I’m a simple person.

I like cream in my coffee.

I like toast for breakfast with butter and jam.

And I want to win Telo.

I’ve come to terms that #3 is never going to happen, but every week rebel mightily against reality. I have it in my head and there are 24 or 25 chances a year to win and this is the week.

When I say win I don’t mean set a new PR or make the breakaway. I mean cross the finish line first.

It’s a very simple concept, except that after innumerable starts, it’s never happened, and as I get older and slower and apparently a bunch dumber, the chance of winning, which was always infinitesimal, keeps getting smaller.

As Derek the Destroyer says, “Your race results are largely decided by who shows up,” and at Telo there are always at least four people who can sprint faster than I can, if not forty.

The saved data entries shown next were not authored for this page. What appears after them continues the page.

Lemma run_access_op_typed (c : IpAccessControl) (op : AccessOp) :
  well_typed c -> well_typed (run_access_op c op).
Proof.
  intros (Ha & Hb & Hw).
  assert (Hf : forall ip rules, Forall wf_rule rules -> Forall wf_rule (List.filter (other_value ip) rules)).
  { intros ip rules Hr. apply Forall_forall. intros r Hin.
    apply list_elem_of_In, filter_In in Hin as [Hin _]. rewrite Forall_forall in Hr.
    by apply Hr, list_elem_of_In. }
  assert (Hn : forall ip r rules, rule_new ip = Ok r -> Forall wf_rule rules -> Forall wf_rule (rules ++ [r])).
  { intros ip r rules Hr Hrs. apply Forall_app. split; [done|]. constructor; [|done].
    by apply (rule_new_wf ip). }
  destruct op as [ip|ip|ip|ip]; simpl;
    [unfold add_to_allowlist; destruct (rule_new ip) eqn:E|unfold add_to_blocklist; destruct (rule_new ip) eqn:E| |];
    split_and!; simpl; eauto.
Qed.

(** Every rule of a controller is one address or one range; addresses are within
    their width, a prefix is no longer than the addresses of its family, and the
    mask kept for that family, the only one, has exactly its leading bits. *)
Lemma rules_well_formed (c : IpAccessConfig) (ctl : IpAccessControl) (ops : list AccessOp) :
  control_new c = Ok ctl -> well_typed (fold_left run_access_op ops ctl).
Proof.
  intros Hnew. assert (H0 : well_typed ctl).
  { unfold control_new in Hnew.
    destruct (build_rules (allowlist c)) as [allow|e] eqn:Ea; [|done].
    destruct (build_rules (blocklist c)) as [block|e] eqn:Eb; [|done].
    destruct (build_always_allow_rules c) as [always|e] eqn:Ew; [|done].
    injection Hnew as <-. unfold build_rules, build_always_allow_rules in *.
    assert (Hc : forall l rs, Forall2 (fun x r => rule_from_config x = Ok r) l rs -> Forall wf_rule rs).
    { intros l rs Hl. induction Hl as [|x r l rs Hx _ IH]; constructor; [|done].
      apply rule_from_config_spec in Hx as (plain & Hp & _ & Hw). apply Hw. by destruct (rule_new_wf _ _ Hp). }
    apply collect_spec in Ea, Eb, Ew. split_and!; [by eapply Hc|by eapply Hc|].
    clear -Ew. induction Ew as [|x r l rs Hx _ IH]; constructor; [|done]. by destruct (rule_new_wf _ _ Hx). }
  clear Hnew. revert ctl H0. induction ops as [|op ops IH]; intros ctl H0; [done|].
  simpl. apply IH. by apply run_access_op_typed.
Qed.

(** *** Changes as edits of the configuration *)

(** A text is added when it is a rule, and taken out wherever it was written so. *)
Definition with_entry (text : string) (entries : list IpRuleConfig) : list IpRuleConfig :=
  match rule_parse text with Ok _ => entries ++ [mkRuleConfig text None true] | Err _ => entries end.
Definition without_entry (text : string) (entries : list IpRuleConfig) : list IpRuleConfig :=
  List.filter (fun entry => negb (String.eqb (config_value entry) text)) entries.

(** The entries of the allowlist and of the blocklist. *)
Definition edit (entries : list IpRuleConfig * list IpRuleConfig) (op : AccessOp)
    : list IpRuleConfig * list IpRuleConfig :=
  match op with
  | AddAllow text => (with_entry text entries.1, entries.2)
  | AddBlock text => (entries.1, with_entry text entries.2)
  | RemoveAllow text => (without_entry text entries.1, entries.2)
  | RemoveBlock text => (entries.1, without_entry text entries.2)
  end.

Definition edited (c : IpAccessConfig) (ops : list AccessOp) : list IpRuleConfig * list IpRuleConfig :=
  fold_left edit ops (allowlist c, blocklist c).

Lemma build_rules_cons (c : IpRuleConfig) (entries : list IpRuleConfig) :
  build_rules (c :: entries) =
  if config_enabled c then
    match rule_from_config c with
    | Err e => Err e
    | Ok r => match build_rules entries with Ok rs => Ok (r :: rs) | Err e => Err e end
    end
  else build_rules entries.
Proof. unfold build_rules. simpl. destruct (config_enabled c); [|done]. simpl. by destruct (rule_from_config c). Qed.

Lemma build_rules_add (entries : list IpRuleConfig) (rules : list IpRule) (text : string) :
  build_rules entries = Ok rules ->
  build_rules (with_entry text entries)
  = Ok (match rule_new text with Ok r => rules ++ [r] | Err _ => rules end).
Proof.
  intros Hb. unfold with_entry. destruct (rule_new text) as [r|e] eqn:Hr.
  2: { unfold rule_new in Hr. by destruct (rule_parse text) as [[]|]. }
  assert (exists p, rule_parse text = Ok p) as [p ->]
    by (unfold rule_new in Hr; destruct (rule_parse text); [by eexists|done]).
  revert rules Hb. induction entries as [|c entries IH]; intros rules Hb.
  - injection Hb as <-. unfold build_rules. simpl. unfold rule_from_config. cbn [config_value config_description].
    by rewrite Hr.
  - simpl. rewrite build_rules_cons in Hb |- *. destruct (config_enabled c); [|by apply IH].
    destruct (rule_from_config c) as [r0|]; [|done].
    destruct (build_rules entries) as [rs|]; [|done]. injection Hb as <-. by rewrite (IH rs eq_refl).
Qed.

Lemma rule_from_config_value (c : IpRuleConfig) (r : IpRule) :
  rule_from_config c = Ok r -> value r = config_value c.
Proof.
  unfold rule_from_config. destruct (rule_new (config_value c)) as [plain|] eqn:E; [|done]. intros [= <-].
  apply rule_new_wf in E as (_ & Hv & _). by destruct (config_description c).
Qed.

Lemma build_rules_remove (entries : list IpRuleConfig) (rules : list IpRule) (text : string) :
  build_rules entries = Ok rules ->
  build_rules (without_entry text entries) = Ok (List.filter (other_value text) rules).
Proof.
  revert rules. induction entries as [|c entries IH]; intros rules Hb; [by injection Hb as <-|].
  unfold without_entry in *. simpl. rewrite build_rules_cons in Hb. destruct (config_enabled c) eqn:He.
  - destruct (rule_from_config c) as [r|] eqn:Hr; [|done].
    destruct (build_rules entries) as [rs|]; [|done]. injection Hb as <-. specialize (IH rs eq_refl). simpl.
    unfold other_value at 1. rewrite (rule_from_config_value c r Hr).
    destruct (negb _); [|done]. by rewrite build_rules_cons, He, Hr, IH.
  - specialize (IH rules Hb). destruct (negb _); [|done]. by rewrite build_rules_cons, He.
Qed.

(** A controller whose rules are those of [entries]. *)
Definition built_from (c : IpAccessConfig) (entries : list IpRuleConfig * list IpRuleConfig)
    (ctl : IpAccessControl) : Prop :=
  config ctl = c /\ build_rules entries.1 = Ok (allow_rules ctl) /\ build_rules entries.2 = Ok (block_rules ctl) /\
  build_always_allow_rules c = Ok (always_rules ctl).

Lemma run_built (c : IpAccessConfig) (ops : list AccessOp) : forall entries ctl,
  built_from c entries ctl -> built_from c (fold_left edit ops entries) (fold_left run_access_op ops ctl).
Proof.
  induction ops as [|op ops IH]; intros entries ctl H; [done|]. simpl. apply IH.
  destruct H as (Hc & Ha & Hb & Hw). destruct op as [text|text|text|text]; cbn [edit run_access_op].
  - apply (build_rules_add _ _ text) in Ha. unfold add_to_allowlist.
    by destruct (rule_new text); split_and!.
  - apply (build_rules_add _ _ text) in Hb. unfold add_to_blocklist.
    by destruct (rule_new text); split_and!.
  - apply (build_rules_remove _ _ text) in Ha. by split_and!.
  - apply (build_rules_remove _ _ text) in Hb. by split_and!.
Qed.

(** C36: Changes at run time act as edits of the configuration.  After any run of
    additions and removals a controller lets a request through exactly when its
    path is excluded, the control is off, or the address of the client is covered
    by an always-allowed entry, or in allowlist mode by an enabled entry of the
    edited allowlist, or in blocklist mode by no enabled entry of the edited
    blocklist: a text that is no rule is not added, and one that is taken out is
    taken out of its own list, wherever it was written so. *)
Theorem updates_exact (c : IpAccessConfig) (ctl : IpAccessControl) (ops : list AccessOp) (path : string)
    (peer forwarded_for : option string) :
  control_new c = Ok ctl ->
  ip_access_call (fold_left run_access_op ops ctl) path peer forwarded_for = Forwarded <->
  is_path_excluded c path = true \/ enabled c = false \/ mode c = Disabled \/
  exists ip, ip_from_str (extract_client_ip ctl (default "unknown" peer) forwarded_for) = Some ip /\
    ((exists text, text ∈ always_allow c /\ covers text ip) \/
     (mode c = Allowlist /\ listed (edited c ops).1 ip) \/
     (mode c = Blocklist /\ ~ listed (edited c ops).2 ip)).
Proof.
  intros Hnew.
  assert (H0 : built_from c (allowlist c, blocklist c) ctl).
  { unfold control_new in Hnew. destruct (build_rules (allowlist c)) as [allow|e] eqn:Ea; [|done].
    destruct (build_rules (blocklist c)) as [block|e] eqn:Eb; [|done].
    destruct (build_always_allow_rules c) as [always|e] eqn:Ew; [|done]. by injection Hnew as <-. }
  assert (He : extract_client_ip (fold_left run_access_op ops ctl) = extract_client_ip ctl).
  { unfold extract_client_ip. by rewrite (proj1 (run_built c ops _ _ H0)), (proj1 H0). }
  destruct (run_built c ops _ _ H0) as (Hc & Ha & Hb & Hw). rewrite <- He.
  pose proof (call_exact (fold_left run_access_op ops ctl) (fun ip => exists text, text ∈ always_allow c /\ covers text ip)
    (listed (edited c ops).1) (listed (edited c ops).2) path peer forwarded_for) as Hcall.
  rewrite Hc in Hcall. apply Hcall.
  - intros ip Hip. by apply build_always_spec.
  - intros ip Hip. by apply build_rules_spec.
  - intros ip Hip. by apply build_rules_spec.
Qed.

(** 198.51.100.7 is blocked once its range has been added, and 203.0.113.9 let
    through once its own has been removed. *)
Definition office_changes : list AccessOp :=
  [AddBlock "198.51.100.0/24"; AddBlock "bad"; RemoveBlock "203.0.113.0/24"].

Lemma updates_exact_witness :
  ip_access_call (fold_left run_access_op office_changes office_control) "/v1/models" (Some "203.0.113.9") None
  = Forwarded /\
  ip_access_call (fold_left run_access_op office_changes office_control) "/v1/models" (Some "198.51.100.7") None
  <> Forwarded.
Proof.
  split; [|vm_compute; discriminate].
  apply (updates_exact office office_control office_changes "/v1/models" (Some "203.0.113.9") None office_built).
  right; right; right. exists (V4 3405803785). split; [vm_compute; reflexivity|]. right; right. split; [reflexivity|].
  intros (entry & Hin & Hen & Hcov). vm_compute in Hin.
  repeat (apply elem_of_cons in Hin as [->|Hin]; [vm_compute in Hen, Hcov; try done|]).
  by apply not_elem_of_nil in Hin.
Defined.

Yesterday, there were seven.

Before the fake race started, Derek, explained the race strategy, which went like this:

  • Frexit wasn’t there.
  • Smasher wasn’t there.
  • EA Sports, Inc. wasn’t there.
  • Hair wasn’t there.
  • [Complicated race analysis] + “follow my wheel.”

The analysis part actually meant something, but for me, once the race started I knew I would forget everything. But I remembered “follow my wheel.”

At the last moment Alx Bns showed up, along with the Hun, and then at the very last minute Surfer Dan, and of course Heavy D., none of whom I was ever going to beat in anything, much less a sprunt. However, with [complicated race analysis] + “follow my wheel,” there was a chance that something good might happen.

Until Ronnie showed up. Ronnie is the current Pro/Cat 1 leader in the CBR Sprint Cup standings. He’s about 25 years younger than I am, and about 30 times faster. We started the one-hour beatdown at 6:00 PM pointy-sharp and everything was fine until it wasn’t.

Somewhere between 6:NOAir and 6:VOMIT I looked up and there were only eight riders left. Ronnie and Derek had methodically attacked until there was nothing left, and each time they got pulled back someone else would counter.

With three laps to go Derek said something to me that I couldn’t hear so I nodded as if I did. The entire race I had followed Rule 1 of Steve Tilford’s Bike Racing Ten Commandments, which was “stay off the front.”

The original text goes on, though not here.